*What you have to do*
The output should consist solely of the line containing "(argv : list gostring)." and all lines after it through the final line of the entries below, reproduced exactly.
___ Excerpted data ___
(* ===== verification/RefsHandlers.v ===== *)
(** * Requests on refs and frames ([src/cmd/thundersnapd/refs_handlers.go],
    [frames_handlers.go], [handleDeleteFrame] in [main.go])

    The handlers over the stores of refs and frame metadata, the identity subvolumes and
    the supervisor of autorun commands. *)

From Stdlib Require Import Strings.String.
From S2P Require Import GoSort Prelude GoStrings GoPath JsonStore FrameId Policy.
From S2P Require Refs Frames RefId.

(** ** The daemon's state *)

(** What the supervisor of autorun commands is told. *)
Inductive autorun_call :=
| StartProcess (user name : gostring) (uuid : ID) (argv : list gostring)
| StopProcess (user name : gostring)
| RestartProcess (user name : gostring) (uuid : ID) (argv : list gostring).

Record world := MkWorld { w_disk : disk; w_tree : RefId.tree; w_autorun : list autorun_call }.
Record environment := MkEnvironment { e_os : osenv; e_tree : RefId.tree_env }.

(** The directories of the daemon, whether it supervises autorun commands, and the root
    of the frame whose control socket was used. *)
Record server := MkServer { s_data : gostring; s_fs : gostring; s_supervises : bool; s_root : gostring }.

(** ** Answers *)

Definition StatusOK : Z := 200.
Definition StatusBadRequest : Z := 400.
Definition StatusNotFound : Z := 404.
Definition StatusMethodNotAllowed : Z := 405.
Definition StatusConflict : Z := 409.
Definition StatusInternalServerError : Z := 500.

Record RefListEntry := MkRefListEntry { rl_name : gostring; rl_uuid : gostring; rl_autorun : list gostring }.
Inductive reply :=
| Plain                                                             (** nothing but the status *)
| Failure (e : option store_error)                                  (** a message *)
| RefList (entries : list RefListEntry)
| ReflogOf (name : gostring) (entries : list (gostring * Z))        (** times are not formatted *)
| SeveralRefs (names : list gostring)
| LogOf (uuid : gostring) (entries : list Frames.HistoryEntry)
| FrameInfo (uuid : gostring) (f : option Frames.Frame)
| Resolved (uuid : gostring) (is_there is_ref : bool) (f : option Frames.Frame)
| Pruned (n : nat).
Definition response : Type := Z * reply.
___
*Worked solution*
| RestartProcess (user name : gostring) (uuid : ID) (argv : list gostring).

Record world := MkWorld { w_disk : disk; w_tree : RefId.tree; w_autorun : list autorun_call }.
Record environment := MkEnvironment { e_os : osenv; e_tree : RefId.tree_env }.

(** The directories of the daemon, whether it supervises autorun commands, and the root
    of the frame whose control socket was used. *)
Record server := MkServer { s_data : gostring; s_fs : gostring; s_supervises : bool; s_root : gostring }.

(** ** Answers *)

Definition StatusOK : Z := 200.
Definition StatusBadRequest : Z := 400.
Definition StatusNotFound : Z := 404.
Definition StatusMethodNotAllowed : Z := 405.
Definition StatusConflict : Z := 409.
Definition StatusInternalServerError : Z := 500.

Record RefListEntry := MkRefListEntry { rl_name : gostring; rl_uuid : gostring; rl_autorun : list gostring }.
Inductive reply :=
| Plain                                                             (** nothing but the status *)
| Failure (e : option store_error)                                  (** a message *)
| RefList (entries : list RefListEntry)
| ReflogOf (name : gostring) (entries : list (gostring * Z))        (** times are not formatted *)
| SeveralRefs (names : list gostring)
| LogOf (uuid : gostring) (entries : list Frames.HistoryEntry)
| FrameInfo (uuid : gostring) (f : option Frames.Frame)
| Resolved (uuid : gostring) (is_there is_ref : bool) (f : option Frames.Frame)
| Pruned (n : nat).
Definition response : Type := Z * reply.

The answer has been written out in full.